If I've been reasonably well organized about it, I'll have some drafts with me to rework. Or notes to look over. Something, anything, just to get the process started. I have no trust in inspiration and sometimes think that talent alone is greatly overrated. Neither is sufficient.
So it's interesting to read, in last Sunday's Times (London), some thoughts by W. H. Auden on the abundance of young people who declare that they aspire to be writers:
Among this host of would-be writers, the majority have no literary gift. This is not surprising in itself. A marked gift for anything is not very common.
What is surprising is that such a high percentage of those without a marked talent for any particular profession should think of writing as the solution. One would expect that a certain percentage would imagine they had a talent for medicine, a certain percentage for engineering, and so on. But this is not the case. In our age, if a boy or a girl is untalented, the odds are in favour of their thinking they want to write.
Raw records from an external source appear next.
(** C3.  An authorised update of an existing product, with values the
    table can read, is answered with 200 and the updated row.  In the table
    the row of that slug is replaced by the updated row and every other row
    stays.  In the updated row each of name, description, price, category
    and inventory holds the supplied value when the body supplies one and
    the prior value when it does not; id, slug and created_at are the prior
    ones; last_updated is the time of the request, also when the body
    supplies no field at all. *)
Theorem update_changes_supplied_fields
    (request : Request) (key : string) (w : World) (b : Json) (r : Product) :
  authorised env request -> body request = Some b -> b <> JNull ->
  fault w = None -> keys_unique (table w) = true ->
  In r (table w) -> slug r = key ->
  update_readable env b ->
  exists r' : Product,
    PUT env request key w =
      ({| payload := ProductJson r'; status := 200 |},
       commit (map (fun x => if has_slug key x then r' else x) (table w))
         (record_event (StoreUpdate (update_values env b) key)
            (record_event ReadBody w))) /\
    id r' = id r /\ slug r' = slug r /\ created_at r' = created_at r /\
    timestamptz_in (JStr (now env)) = Some (last_updated r') /\
    supplied_or_kept text_in (member b "name") (name r) (name r') /\
    supplied_or_kept text_in (member b "description") (description r) (description r') /\
    supplied_or_kept numeric_in (member b "price") (price r) (price r') /\
    supplied_or_kept text_in (member b "category") (category r) (category r') /\
    supplied_or_kept int4_in (member b "inventory") (inventory r) (inventory r').
Proof.
  intros Ha Hb Hnull Hfault Huniq Hin <- Hread.
  rewrite (PUT_authorised request (slug r) w b Ha Hb Hnull).
  destruct (read_patch_update_readable env b Hread) as [pa Hpa].
  unfold update_single. simpl. rewrite Hfault, Hpa.
  destruct (read_patch_update env b pa Hpa)
    as (Hid & Hslug & Hcr & Hn & Hd & Hp & Hc & Hi & Ht).
  rewrite (patched_rows_unique pa (slug r) Hid Hslug), Huniq. simpl.
  apply keys_unique_spec in Huniq as [_ Hnd].
  rewrite (filter_has_slug_unique r (table w) Hnd Hin). simpl.
  exists (apply_patch pa r). split.
  { f_equal. unfold commit. simpl. f_equal.
    apply map_ext_in. intros x Hx. unfold has_slug.
    destruct (String.eqb_spec (slug x) (slug r)) as [E|_]; [|reflexivity].
    by rewrite (slug_determines_row (table w) x r Hnd Hx Hin E). }
  split; [by apply apply_patch_id|].
  split; [by apply apply_patch_slug|].
  split; [simpl; by rewrite Hcr|].
  split.
  { pose proof (read_column_supplied timestamptz_in (update_values env b)
                  "last_updated" (Some (JStr (now env))) (pa_last_updated pa)
                  (last_updated r)
                  ltac:(rewrite update_values_lookup; reflexivity) Ht) as Hs.
    exact Hs. }
  split.
  { exact (read_column_supplied text_in (update_values env b) "name" _ _ (name r)
             ltac:(rewrite update_values_lookup; reflexivity) Hn). }
  split.
  { exact (read_column_supplied text_in (update_values env b) "description" _ _
             (description r)
             ltac:(rewrite update_values_lookup; reflexivity) Hd). }
  split.
  { exact (read_column_supplied numeric_in (update_values env b) "price" _ _
             (price r)
             ltac:(rewrite update_values_lookup; reflexivity) Hp). }
  split.
  { exact (read_column_supplied text_in (update_values env b) "category" _ _
             (category r)
             ltac:(rewrite update_values_lookup; reflexivity) Hc). }
  exact (read_column_supplied int4_in (update_values env b) "inventory" _ _
           (inventory r)
           ltac:(rewrite update_values_lookup; reflexivity) Hi).
Qed.

End Claims.

(** ** The statements at concrete requests *)

(** Renaming the USB-C hub and setting its price: the description, the
    category and the inventory stay, and so does the slug the body tried to set. *)
Lemma update_changes_supplied_fields_witness :
  exists r' : Product,
    PUT (H := strict_table) example_env rename_request "usb-c-hub" example_world =
      ({| payload := ProductJson r'; status := 200 |},
       commit (map (fun x => if has_slug "usb-c-hub" x then r' else x)
                   (table example_world))
         (record_event (StoreUpdate (update_values example_env rename_body) "usb-c-hub")
            (record_event ReadBody example_world))) /\
    id r' = "id-3" /\ slug r' = "usb-c-hub" /\
    created_at r' = "2024-01-01T00:00:00.000Z" /\
    Some (now example_env) = Some (last_updated r') /\
    Some "USB-C Dock" = Some (name r') /\
    description r' = "7-in-1 USB-C hub with HDMI and USB 3.0 ports" /\
    Some (59 : Q) = Some (price r') /\
    category r' = "Accessories" /\
    inventory r' = 8.
Proof.
  apply (update_changes_supplied_fields (H := strict_table) example_env rename_request
           "usb-c-hub" example_world rename_body usb_c_hub).
  - by exists "admin123".
  - reflexivity.
  - discriminate.
  - reflexivity.
  - vm_compute. reflexivity.
  - simpl. tauto.
  - reflexivity.
  - unfold update_readable. simpl. repeat split; by eexists.
Defined.

(** A wrong key with a body that does not even parse: 401, nothing touched. *)
Lemma unauthorised_mutation_rejected_witness :
  POST (H := strict_table) example_env wrong_key_request example_world
    = (unauthorized, example_world) /\
  PUT (H := strict_table) example_env wrong_key_request "usb-c-hub" example_world
    = (unauthorized, example_world) /\
  status unauthorized = 401.
Proof.
  apply (unauthorised_mutation_rejected (H := strict_table) example_env
           wrong_key_request "usb-c-hub" example_world).
  intros [secret [E1 E2]]. simpl in E1, E2. congruence.
Defined.

(** C5 as stated fails: all six fields are present in [empty_name_body],
    yet the answer is 400. *)
Lemma create_presence_only_refuted :
  ~ (forall (H : Postgres) (env : Env) (request : Request) (w : World) (b : Json),
        authorised env request -> body request = Some b ->
        (status (POST env request w).1 = 400 <-> missing_required b)).
Proof.
  intros Hclaim.
  destruct (Hclaim strict_table example_env empty_name_request example_world
              empty_name_body) as [Hmissing _].
  - by exists "admin123".
  - reflexivity.
  - destruct Hmissing as (k & Hk & Hnone); [vm_compute; reflexivity|].
    unfold required_fields in Hk.
    repeat (apply elem_of_cons in Hk as [->|Hk]); try discriminate Hnone.
    by apply elem_of_nil in Hk.
Qed.

(** The create request with the empty name. *)
Lemma create_validation_witness :
  (status (POST (H := strict_table) example_env empty_name_request example_world).1 = 400
   <-> refused_by_create empty_name_body) /\
  (refused_by_create empty_name_body ->
     (POST (H := strict_table) example_env empty_name_request example_world).2
     = record_event ReadBody example_world) /\
  (~ refused_by_create empty_name_body ->
     log (POST (H := strict_table) example_env empty_name_request example_world).2
       = (log example_world
          ++ [ReadBody; StoreInsert (create_values example_env empty_name_body)])%list /\
     forall k, k ∈ required_fields ->
               create_values example_env empty_name_body !! k = member empty_name_body k).
Proof.
  apply (create_validation (H := strict_table) example_env empty_name_request
           example_world empty_name_body).
  - by exists "admin123".
  - reflexivity.
  - discriminate.
Defined.

(** Price zero and inventory [null] pass the test and reach the insert. *)
Lemma create_validation_asymmetric_witness :
  status (POST (H := strict_table) example_env zero_price_request example_world).1 <> 400 /\
  log (POST (H := strict_table) example_env zero_price_request example_world).2
    = (log example_world
       ++ [ReadBody; StoreInsert (create_values example_env zero_price_body)])%list.
Proof.
  refine (proj2 (proj2 (create_validation_asymmetric (H := strict_table) example_env
            zero_price_request example_world zero_price_body _ _ _) _ _ _ _) _ _).
  - by exists "admin123".
  - reflexivity.
  - discriminate.
  - reflexivity.
  - reflexivity.
  - reflexivity.
  - reflexivity.
  - left. reflexivity.
  - right. reflexivity.
Defined.

(** A slug the sample table does not hold. *)
Lemma get_missing_slug_not_found_witness :
  GET "no-such-product" example_world
  = (NextResponse_json (ErrorJson "Product not found") (Some 404),
     record_event StoreSelect example_world).
Proof.
  refine (proj1 (get_missing_slug_not_found "no-such-product" example_world _) _).
  - intros r Hr. simpl in Hr.
    repeat (destruct Hr as [<-|Hr]; [discriminate|]). destruct Hr.
  - reflexivity.
Defined.

(** The same rename, aimed at a slug the sample table does not hold. *)
Lemma update_missing_row_is_500_witness :
  status (PUT (H := strict_table) example_env rename_request "no-such-product"
            example_world).1 = 500 /\
  payload (PUT (H := strict_table) example_env rename_request "no-such-product"
             example_world).1 = ErrorJson err_single /\
  table (PUT (H := strict_table) example_env rename_request "no-such-product"
           example_world).2 = table example_world.
Proof.
  destruct (update_missing_row_is_500 (H := strict_table) example_env rename_request
              "no-such-product" example_world) as (H500 & _ & Htable & Hmsg & _).
  - by exists "admin123".
  - intros r Hr. simpl in Hr.
    repeat (destruct Hr as [<-|Hr]; [discriminate|]). destruct Hr.
  - split; [exact H500|]. split; [|exact Htable].
    apply (Hmsg rename_body).
    + reflexivity.
    + discriminate.
    + reflexivity.
    + vm_compute. reflexivity.
    + unfold update_readable. simpl. repeat split; by eexists.
Defined.

(** * Further properties *)

(** ** Creating products *)

Lemma validation_passes_members (b : Json) :
  validation_fails b = false ->
  exists jn js jd jp jc ji,
    member b "name" = Some jn /\ member b "slug" = Some js /\
    member b "description" = Some jd /\ member b "price" = Some jp /\
    member b "category" = Some jc /\ member b "inventory" = Some ji.
Proof.
  unfold validation_fails. intros Hv.
  repeat (apply orb_false_elim in Hv as [Hv ?]).
  destruct (member b "name") as [jn|]; [|done].
  destruct (member b "slug") as [js|]; [|done].
  destruct (member b "description") as [jd|]; [|done].
  destruct (member b "price") as [jp|]; [|done].
  destruct (member b "category") as [jc|]; [|done].
  destruct (member b "inventory") as [ji|]; [|done].
  by exists jn, js, jd, jp, jc, ji.
Qed.

Section CreateFacts.
Context `{Postgres}.
Variable env : Env.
When so many untalented people all express a wish to write, the public must be labouring under some strange misapprehensions as to the nature of literature. They must imagine, for example, either (1) that writing requires no special talent but is something that any human being, by virtue of his humanity, can do if he tries, or (2) that writing is the only occupation today in which one is free to do as one likes, the only one in modern society where one can act as an individual, not as a depersonalised cog in a machine, or (3) that writing -- and this idea, is, I think, particularly prevalent in regard to the writing of poetry -- is a kind of religious technique, a way of learning to be happy and good. In my opinion, the public is partially right as regards (2), namely in thinking that the writing of art is gratuitous, ie play, but precisely because of this, their other two ideas must be wrong.
I think Auden was quite wrong on the first point -- that people think talent is unimportant. Rather it's simply that, in most cases, they have no standards, and take the ego's wish for the thing itself.
That in turn feeds into a romanticized notion of the kind of freedom that Auden refers to in his second point: the belief that writing is a line of work in which "one is free to do as one likes, the only one in modern society where one can act as an individual." Well, yes and no. Insofar as this implies indulging certain adolescent promptings towards "self expression," the results are usually pretty awful. The self is material, at least potentially, but it's not an infinitely rich vein. Besides, you have to learn to refine it.
As for the idea that writing is "a way of learning to be happy and good," I can only report (based on a sample base of N=1) that it doesn't seem to work out that way.
Lots of people seem promising at the age of 20. Far fewer seem talented at 30, and fewer still at 40. This is probably not a case of mortality thinning the ranks. Not literally anyway. A number of writers I knew several years ago seemed far more ambitious, more capable, and possessed of far greater reserves of social capital than me. And yet most of them have disappeared, like the cloud left by a warm breath evaporating from the surface of a mirror. No doubt they found other things to do.